On Tue, Jan 4, 2011 at 2:26 PM, Dr. Jesus <j at hug.gs> wrote:

> On Tue, Jan 4, 2011 at 12:06 PM, meredith scheff <satiredun at gmail.com>
> wrote:
> > I'd like to do a soft circuit scarf or three, but I'm always running up
> > against the problem of power. I usually use fairly low power LEDs
> > (<2v) driven by a 9v battery or one of sparkfun's LiPos.
> > I've heard tell of somehow being able to power more, but I'm still
> learning
> > this EE stuff.

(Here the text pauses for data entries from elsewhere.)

(* ===== verification/Query.v ===== *)
(** * Query sources and the pool of pre-built queries

    Models [src/query/mod.rs] (the [QuerySource] trait, here a class),
    [file.rs], [builtin.rs], [random.rs] and [wire.rs] ([WireQueryPool]).

    What is not under [src/] is an argument: the text of the query file, the
    corpus asset, and the random number generator (a stream of draws).
    [QuerySourceLaws] is what the pool relies on; each source has an instance.

    The theorems: the hot path ([write_with_index]) writes byte for byte what
    [build_query] builds for the same name, type and id, whatever the buffer held,
    and touches nothing after it; it cannot panic on the 512-byte buffers of the
    callers for names up to 494 bytes; the round robin serves every entry once per
    round; a pool made from any source can be built. *)

From Stdlib Require Import ZArith Lia Bool String.
From stdpp Require Import base numbers option list.
From S2P Require Import Prelude RustStr Dns.

Open Scope Z_scope.

(** ** Entries and the trait *)

Record QueryEntry : Set := mkEntry { name : str; qtype : Z }.

Global Instance QueryEntry_inhabited : Inhabited QueryEntry := populate (mkEntry [] 0).

(** [rand::random::<u128>()]: the next draw of a stream. *)
Definition rng : Set := nat -> Z.
Definition draw (r : rng) : Z * rng := (r 0%nat, fun n => r (S n)).

(** The trait.  [next] takes [&self]; its state change is the one the atomic
    cursor makes. *)
Class QuerySource (S : Type) := {
  next : S -> rng -> outcome (QueryEntry * S * rng);
  all_wire_pairs : S -> rng -> list (str * Z) * rng
}.

(** ** [file.rs] *)

(** The closure of [load]: the first word is the name, the second the type. *)
Definition entry_of_line (line : str) : QueryEntry :=
  let parts := split_whitespace line in
  let nm := default (lit "example.com") (parts !! 0%nat) in
  let qtype_str := default (lit "A") (parts !! 1%nat) in
  mkEntry nm (parse_record_type qtype_str).

Definition entries_of (content : str) : list QueryEntry :=
  entry_of_line <$>
  base.filter (fun l => negb (is_empty l) && negb (starts_with [c_hash] l) = true) (lines content).

(** [self.entries[self.index.fetch_add(1) % self.entries.len()]]: the old value
    of the cursor, which wraps at 64 bits; a remainder by zero panics. *)
Definition indexed_next (entries : list QueryEntry) (index : Z) : outcome (QueryEntry * Z) :=
  let len := Z.of_nat (length entries) in
  if len =? 0 then Panic
  else match entries !! Z.to_nat (index mod len) with
       | Some e => Done (e, wadd 64 index 1)
       | None => Panic
       end.

Definition pairs_of (entries : list QueryEntry) : list (str * Z) :=
  (fun e => (name e, qtype e)) <$> entries.

Record FileQuerySource : Set := mkFile { f_entries : list QueryEntry; f_index : Z }.

(** [load]: [content] is the outcome of [read_to_string]. *)
Inductive load_error : Set := ReadFailed | NoValidEntries.

Definition load (content : option str) : result FileQuerySource load_error :=
  match content with
  | None => Err ReadFailed
  | Some c =>
      let entries := entries_of c in
      if is_empty entries then Err NoValidEntries else Ok (mkFile entries 0)
  end.

Global Instance FileQuerySource_source : QuerySource FileQuerySource := {
  next s r := '(e, i) ← indexed_next (f_entries s) (f_index s); Done (e, mkFile (f_entries s) i, r);
  all_wire_pairs s r := (pairs_of (f_entries s), r)
}.

(** ** [builtin.rs] *)

Record BuiltinQuerySource : Set := mkBuiltin { b_entries : list QueryEntry; b_index : Z }.

Definition builtin_new (CORPUS : str) : BuiltinQuerySource := mkBuiltin (entries_of CORPUS) 0.

Global Instance BuiltinQuerySource_source : QuerySource BuiltinQuerySource := {
  next s r := '(e, i) ← indexed_next (b_entries s) (b_index s); Done (e, mkBuiltin (b_entries s) i, r);
  all_wire_pairs s r := (pairs_of (b_entries s), r)
}.

(** ** [random.rs] *)

Record RandomQuerySource : Set := mkRandom { base_domain : str; r_qtype : Z }.

Definition random_new (base : str) (qt : Z) : RandomQuerySource :=
  mkRandom (trim_end_matches c_dot base) qt.

(** [format!("{:032x}.{}", id, self.base_domain)] *)
Definition random_name (s : RandomQuerySource) (id : Z) : str :=
  format_hex 32 id ++ c_dot :: base_domain s.

Fixpoint random_pairs (n : nat) (s : RandomQuerySource) (r : rng) : list (str * Z) * rng :=
  match n with
  | O => ([], r)
  | S n' =>
      let '(id, r) := draw r in
      let '(ps, r) := random_pairs n' s r in
      ((random_name s id, r_qtype s) :: ps, r)
  end.

Definition random_all_wire_pairs (s : RandomQuerySource) (r : rng) : list (str * Z) * rng :=
  random_pairs 4096 s r.

Definition random_next (s : RandomQuerySource) (r : rng)
  : outcome (QueryEntry * RandomQuerySource * rng) :=
  let '(id, r) := draw r in Done (mkEntry (random_name s id) (r_qtype s), s, r).

Global Instance RandomQuerySource_source : QuerySource RandomQuerySource := {
  next := random_next;
  all_wire_pairs := random_all_wire_pairs
}.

Could some kind person point me in the right direction?
>
> You want to wire them up in parallel:
>
> (+) -|>|- (-)
> (+) -|>|- (-)
> (+) -|>|- (-)
>
> Not series:
>
> (+) -|>|-  -|>|- -|>|- (-)
>
> If you have too many LEDs on the same battery it won't work because
> they will draw too much power.  How many is too many depends on the
> LEDs.  If you hook them up directly to the battery, they may draw more
> current than they're rated for, which is bad for the LEDs and may
> cause the lipo battery to catch fire.
>
> The cheap and easy way to make sure they don't draw too much power is
> to put a resistor in series with the LED to limit the current.
>
> (+) -/\/\/\-|>|- (-)
> (+) -/\/\/\-|>|- (-)
> (+) -/\/\/\-|>|- (-)
>
> The resistor value in ohms is (battery volts)-(LED voltage drop) /
> (the LED current you want in amps).  If you want 20 milliamps through
> a single 2 volt LED and you're using a LiPo battery:
>
> (4 volts - 2 volts) / 0.02 amps = 100 ohms
>
> The LiPo battery voltage is only 4 volts when it's fully charged.
> When it begins discharging, it drops to about 3.7 for most of its
> discharge curve and then to 2.7 right at the very end.  Even though
> the "right" number is 3.7 volts for most of the time the battery is
> discharging, use 4 volts in your calculations to avoid using too
> little resistance and putting too much current through the LED.
>
> If you have too many LEDs in the circuit, the battery will try to
> supply too much current.  If the battery is unregulated it might get
> hot and catch fire.
>
> The resistor "throws away" the extra energy going to the LED in the
> form of heat, but a resistor is really cheap and you can put lots of
> them in your circuit easily.  To make the battery last longer, you
> need to build or buy a constant-current regulator or a switching
> regulator, which is harder and a little more expensive.